The role of the consumer and other patient advocates in drug regulation and reimbursement has been a hot topic in recent months. The patient-led online campaign for access to Kalydeco last year demonstrates consumers’ increasing expectations to have a role in health technology assessment (HTA). As does the astounding 2140 submissions from consumer groups, healthcare professionals, patients, carers and supporters that were considered as part of the March 2015 PBAC meeting.

The role of consumer nominees

Kathryn Briant and Jo Watson are past and current consumer nominees for both the Advisory Committee on Prescription Medicines (ACPM) and the Pharmaceutical Benefits Advisory Committee (PBAC) respectively. At the recent ARCS Scientific Congress they shared their insights of the roles consumer advocates play in advisory bodies as well as the future challenges from a consumer perspective.

Kathryn spoke of the rigorous consumer representative training all consumer nominees undergo to ensure that the committee has a focus on ‘patient centred care’. This is in keeping with the Australian Charter of Healthcare Rights which specifies the key rights of patients and consumers when seeking or receiving healthcare services.

As part of the ACPM, the consumer member aims to raise specific consumer issues for discussion and to raise overall awareness of consumer-related issues. In addition to the TGA’s consideration of safety, efficacy and quality, Kathryn noted that a health consumer focuses on access, communication and the quality of information provided. They also focus on how therapies can assist with alleviating time and support requirements for both consumers and their carers.

Jo Watson, the consumer nominee for the PBAC, has a background as an advocate for access to AIDS therapies and was a member of the now-defunct Pharmaceutical Benefits Pricing Authority (PBPA). Jo is also the current deputy chair for the Consumer Health Forum.

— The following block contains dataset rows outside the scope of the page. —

(** X10. Against an empty UTXO set every structurally valid, unexpired
    proof is rejected for a missing UTXO. *)
Theorem empty_utxo_set_rejects_every_proof (dust : Amount)
    (chainman : ChainstateManager) (p : Proof) :
  verify gArgs dust p = Valid ->
  ~ expired chainman p ->
  CoinsTip chainman = ∅ ->
  verify_chain gArgs dust chainman p
  = Invalid MISSING_UTXO "utxo-missing-or-spent".
Proof.
  intros Hok Hexp Hempty. unfold verify_chain. rewrite Hok.
  apply not_expired_test in Hexp. rewrite Hexp.
  apply verify_valid_inv in Hok as (Hne & _).
  destruct (stakes p) as [|ss l]; [contradiction|].
  cbn [verify_stakes_chain]. unfold verify_stake_chain, GetCoin.
  rewrite Hempty, lookup_empty. reflexivity.
Qed.

(** X11. Spending a staked coin invalidates the proof: once the coin of one
    of its stakes has left the UTXO set, an accepted proof is rejected for a
    missing UTXO. *)
Theorem spent_stake_is_reported_missing (dust : Amount)
    (chainman : ChainstateManager) (p : Proof) (ss : SignedStake) :
  verify_chain gArgs dust chainman p = Valid ->
  ss ∈ stakes p ->
  verify_chain gArgs dust
    (mkChainman (ActiveTip chainman) (ActiveHeight chainman)
                (delete (utxo (stake ss)) (CoinsTip chainman))) p
  = Invalid MISSING_UTXO "utxo-missing-or-spent".
Proof.
  intros Hok Hin.
  pose proof (verify_chain_valid_structural dust chainman p Hok) as Hs.
  unfold verify_chain in *. rewrite Hs in *.
  change (tipMedianTimePast (mkChainman (ActiveTip chainman)
            (ActiveHeight chainman)
            (delete (utxo (stake ss)) (CoinsTip chainman))))
    with (tipMedianTimePast chainman).
  destruct (_ && _); [discriminate|]. cbn [ActiveHeight].
  apply verify_stakes_chain_valid_iff in Hok.
  apply verify_valid_inv in Hs as (_ & _ & _ & _ & _ & Hnd & _).
  apply list_elem_of_split in Hin as (pre & post & Hl).
  rewrite Hl in *. rewrite map_app in Hnd. cbn [map] in Hnd.
  apply NoDup_app in Hnd as (_ & Hfresh & _).
  apply Forall_app in Hok as [Hpre _].
  rewrite verify_stakes_chain_app.
  - cbn [verify_stakes_chain]. unfold verify_stake_chain at 1.
    unfold GetCoin, getStake, getUTXO. cbn [CoinsTip].
    now rewrite lookup_delete_eq.
  - rewrite Forall_forall in *. intros x Hx. rewrite <- (Hpre x Hx).
    apply verify_stake_chain_frame. unfold GetCoin. cbn [CoinsTip].
    apply lookup_delete_ne. intros Heq.
    apply (Hfresh (utxo (stake x))).
    + apply list_elem_of_In, (in_map (fun s => utxo (stake s))), list_elem_of_In, Hx.
    + rewrite <- Heq. apply elem_of_cons. now left.
Qed.

End ChainAcceptance.

(* ===================================================================== *)
(** ** Identity, staked amount and score *)
(* ===================================================================== *)

Section IdentityAndScore.
Lemma off_cancels_queued_once_calls_witness :
  let f := VFun 1 "function () {}" in
  let w := run [ Call_emit (VStr "event1") []; Call_emit (VStr "event1") [] ]
             (fst (once (VStr "event1") f VUndefined empty_world)) in
  length (jobs_of f (microtasks w)) = 2%nat
  /\ calls_to f (calls (drain (fst (off (VStr "event1") f VUndefined w))))
     = [].
Proof.
  intros f w. split; [reflexivity|].
  assert (Hreach : reachable empty_world) by (by exists []).
  assert (Hemits : emits_only "event1"
                     [ Call_emit (VStr "event1") [];
                       Call_emit (VStr "event1") [] ])
    by (by repeat constructor).
  destruct (off_cancels_queued_once_calls empty_world "event1" f VUndefined
              _ Hreach eq_refl eq_refl eq_refl Hemits) as (Hoff & _).
  exact Hoff.
Defined.

(** X16. In every world that a history leads to from the new emitter, each
    registration holds a function as listener, and its callback is either
    that listener or the wrapper [once] made for this very name, listener
    and context; the same holds of the registration of each queued job. *)
Theorem reachable_registrations_well_formed (w : world) :
  reachable w ->
  (forall n el,
      el ∈ listeners_of w n ->
      typeof (EventListener.listener el) = "function"
      /\ (EventListener.callback el = Direct (EventListener.listener el)
          \/ exists k,
              ToString k = n
              /\ EventListener.callback el
                 = OneOff k (EventListener.listener el)
                     (EventListener.context el)))
  /\ Forall
       (fun j =>
          typeof (EventListener.listener (job_listener j)) = "function"
          /\ (persistent (job_listener j)
              \/ exists k,
                  EventListener.callback (job_listener j)
                  = OneOff k (EventListener.listener (job_listener j))
                      (EventListener.context (job_listener j))))
       (microtasks w).
Proof.
  intros Hreach.
  destruct (reachable_invariant w Hreach) as (Hentries & Hjobs & _).
  split.
  - intros n el Hel. destruct (Hentries n) as [Hwf _].
    rewrite Forall_forall in Hwf. destruct (Hwf el Hel) as [Hty Hcb].
    split; [done|].
    destruct (EventListener.callback el) as [fn|k l c]; [left; congruence|].
    destruct Hcb as (<- & -> & ->). right. by exists k.
  - eapply Forall_impl; [exact Hjobs|].
    intros j [n [Hty Hcb]]. split; [done|]. unfold persistent.
    destruct (EventListener.callback (job_listener j)) as [fn|k l c];
      [left; congruence|].
    destruct Hcb as (_ & -> & ->). right. by exists k.
Qed.

Lemma reachable_registrations_well_formed_witness :
  let f := VFun 1 "function () {}" in
  let w := run [ Call_once (VStr "e") f (VObj 1);
                 Call_on (VStr "e") VNull VUndefined;
                 Call_emit (VStr "e") [] ] empty_world in
  Forall
    (fun j =>
       typeof (EventListener.listener (job_listener j)) = "function"
       /\ (persistent (job_listener j)
           \/ exists k,
               EventListener.callback (job_listener j)
               = OneOff k (EventListener.listener (job_listener j))
                   (EventListener.context (job_listener j))))
    (microtasks w).
Proof.
  intros f w.
  assert (Hreach : reachable w) by (eexists; reflexivity).
  apply (reachable_registrations_well_formed w Hreach).
Defined.
(** X2: when the end date is before the start date, or a maximum is
    below the minimum of the same counter (both given and not [0]), the
    query yields nothing and ends normally. *)
Theorem contradictory_bounds_empty (R : list CDCTrackingObject)
  (cs : list method) (args : Main.Namespace)
  (H : contradictory args = true) :
  Database.query (run (init R) cs) (Main.filters_of args)
  = (([], StopIteration), run (init R) cs).
Proof.
  rewrite query_typed. do 2 f_equal.
  induction (cdcObjs (run (init R) cs)) as [|r l IH]; [done|].
  rewrite filter_cons_False; [done|].
  intros Hm. apply matches_not_contradictory in Hm. congruence.
Qed.

Lemma contradictory_bounds_empty_witness :
  contradictory min_above_max = true
  /\ Database.query (run (init sample) []) (Main.filters_of min_above_max)
     = (([], StopIteration), run (init sample) []).
Proof.
  split; [reflexivity|].
  exact (contradictory_bounds_empty sample [] min_above_max eq_refl).
Defined.

(** X3: [create_filters] cannot tell a falsy argument from [None]:
    replacing every argument that is [0] or the empty string by [None]
    gives the same filters.  So a maximum of [0] bounds nothing: the
    query then yields the whole base sequence. *)
Theorem create_filters_falsy_as_none
  (date start_date end_date state
   hospitalized_min hospitalized_max icu_min icu_max
   onvent_min onvent_max death_min death_max : pyvalue) :
  create_filters date start_date end_date state
    hospitalized_min hospitalized_max icu_min icu_max
    onvent_min onvent_max death_min death_max
  = create_filters (or_none date) (or_none start_date) (or_none end_date)
      (or_none state) (or_none hospitalized_min) (or_none hospitalized_max)
      (or_none icu_min) (or_none icu_max) (or_none onvent_min)
      (or_none onvent_max) (or_none death_min) (or_none death_max)
  /\ (forall R cs,
        produced (Database.query (run (init R) cs)
          (create_filters VNone VNone VNone VNone VNone VNone VNone VNone
             VNone VNone VNone (VInt 0))) = R).
Proof.
  split.
  - rewrite !create_filters_table.
    unfold create_filters_spec, criteria_table. cbn [map].
    by rewrite !field_filters_or_none.
  - intros R cs. cbn [create_filters truthy Z.eqb negb].
    unfold produced. cbn [Database.query fst].
    by rewrite yield_all_eq, reachable_cdcObjs.
Qed.
(** * SmartBackup: the backup index, the backup writer, verification,
      retention and restore of [Scripts/smart-backup.py]

    A shallow embedding of the [SmartBackup] class.  Directory trees are
    association lists in the order [rglob] enumerates them, the SQLite index
    is a pair of finite maps behind a connection with an explicit commit, and
    the library calls the class relies on ([hashlib.sha256], [gzip],
    [PurePath.match]) are parameters of the development. *)

From Stdlib Require Import ZArith List Ascii String Permutation Lia Bool.
From Stdlib.Strings Require Import Byte.
From stdpp Require Import base option list gmap strings sorting pretty.

Local Open Scope Z_scope.

(** ** Python values *)

(** [bytes] objects. *)
Definition bytes := list byte.

(** The result of a call that may raise. *)
Inductive exn :=
| PermissionError
| BadGzipFile
| FileExistsError
| NotADirectoryError
| IsADirectoryError.

Inductive outcome (A : Type) :=
| Returned (a : A)
| Raised (e : exn).
Arguments Returned {A} a.
Arguments Raised {A} e.

(** ** [str] methods *)
Module Str.

(** [s.startswith(p)] *)
Fixpoint startswith (p s : string) : bool :=
  match p, s with
  | EmptyString, _ => true
  | String a p', String b s' => if Ascii.eqb a b then startswith p' s' else false
  | String _ _, EmptyString => false
  end.

(** [s.find(sub)] counted from offset [i]: the lowest index at which [sub]
    occurs, [-1] when it does not occur. *)
Fixpoint find_from (i : Z) (s sub : string) : Z :=
  if startswith sub s then i
  else match s with
       | EmptyString => -1
       | String _ s' => find_from (i + 1) s' sub
       end.

Definition find (s sub : string) : Z := find_from 0 s sub.

(** [s.replace(c, '')] for a one-character [c]. *)
Fixpoint remove_char (c : ascii) (s : string) : string :=
  match s with
  | EmptyString => EmptyString
  | String a s' => if Ascii.eqb a c then remove_char c s' else String a (remove_char c s')
  end.

(** [s.rfind('.')], as an option. *)
Fixpoint rfind_char (c : ascii) (s : string) : option nat :=
  match s with
  | EmptyString => None
  | String a s' =>
      match rfind_char c s' with
      | Some i => Some (S i)
      | None => if Ascii.eqb a c then Some 0%nat else None
      end
  end.

(** [s.split(c)] *)
Fixpoint split (c : ascii) (s : string) : list string :=
  match s with
  | EmptyString => [EmptyString]
  | String a s' =>
      if Ascii.eqb a c then EmptyString :: split c s'
      else match split c s' with
           | w :: ws => String a w :: ws
           | [] => [String a EmptyString]
           end
  end.

(** [s[i:]] and [s[:i]] *)
Fixpoint drop (i : nat) (s : string) : string :=
  match i, s with
  | O, _ => s
  | S i', String _ s' => drop i' s'
  | S _, EmptyString => EmptyString
  end.

Fixpoint take (i : nat) (s : string) : string :=
  match i, s with
  | O, _ => EmptyString
  | S i', String a s' => String a (take i' s')
  | S _, EmptyString => EmptyString
  end.

End Str.

(** ** [pathlib] *)
Module Pathlib.

(** A [PurePosixPath], as its [parts]. *)
Definition Path := list string.

(** [str(p)] for a relative path. *)
Definition str (p : Path) : string := String.concat "/" p.

(** [p.name] *)
Definition name (p : Path) : string := List.last p EmptyString.

(** The suffix of a file name: from the last dot on, unless that dot is
    the first or the last character. *)
Definition name_suffix (n : string) : string :=
  match Str.rfind_char "." n with
  | Some i =>
      if ((0 <? i)%nat && (i <? String.length n - 1)%nat)%bool
      then Str.drop i n else EmptyString
  | None => EmptyString
  end.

As consumer advocate, Jo read all 2140 of the aforementioned submissions to the PBAC and summarised them in a report that was presented on Day 1 of the PBAC meeting. The number of submissions, Jo stated, was a clear response to a PBAC round inclusive of some ground breaking and curative therapies that invoked passionate responses in the high impact disease areas of hepatitis C and melanoma.

She explained that consumers are seeking a more expansive and accessible explanation of the rationale and outcome language behind the decision making presented in Public Summary Documents, the basis for PBAC recommendations, rejections or deferrals. She also highlighted the challenge of facilitating high quality and robust consumer engagements considering the abbreviated consultation period.

The public’s preference for engagement

Sally Wortley, a PhD research fellow, also presented her thoughts at ARCS on the role of the consumer in health technology assessment. She has been assessing the public’s preferences for engagement in HTA decision-making and noted that the National Institute for Health and Care Excellence (NICE) in the UK is seen as the leader in public engagement with both partisan and non-partisan approaches to engaging with the public. Sally’s fascinating research looks beyond the obvious ‘consumer engagement is important’ and investigates what works, identifying optimal methods and models for engagement.

Sally’s key findings have been that the extent and type of public engagement is influenced by four key factors:

  • technology value,
  • impact of the decision on individuals and society,
  • uncertainties in the evidence assessment process, and
  • confidence in the procedural justice of the HTA decision making process.

Significant strides in the consumer engagement space have been made with the PBAC engaging with a number of peak consumer health groups at the March 2015 meeting as well as their publishing of the outcomes of these discussions. However it will be very interesting to see how the role of the consumer and patient advocacy in HTA decision making will evolve moving forward.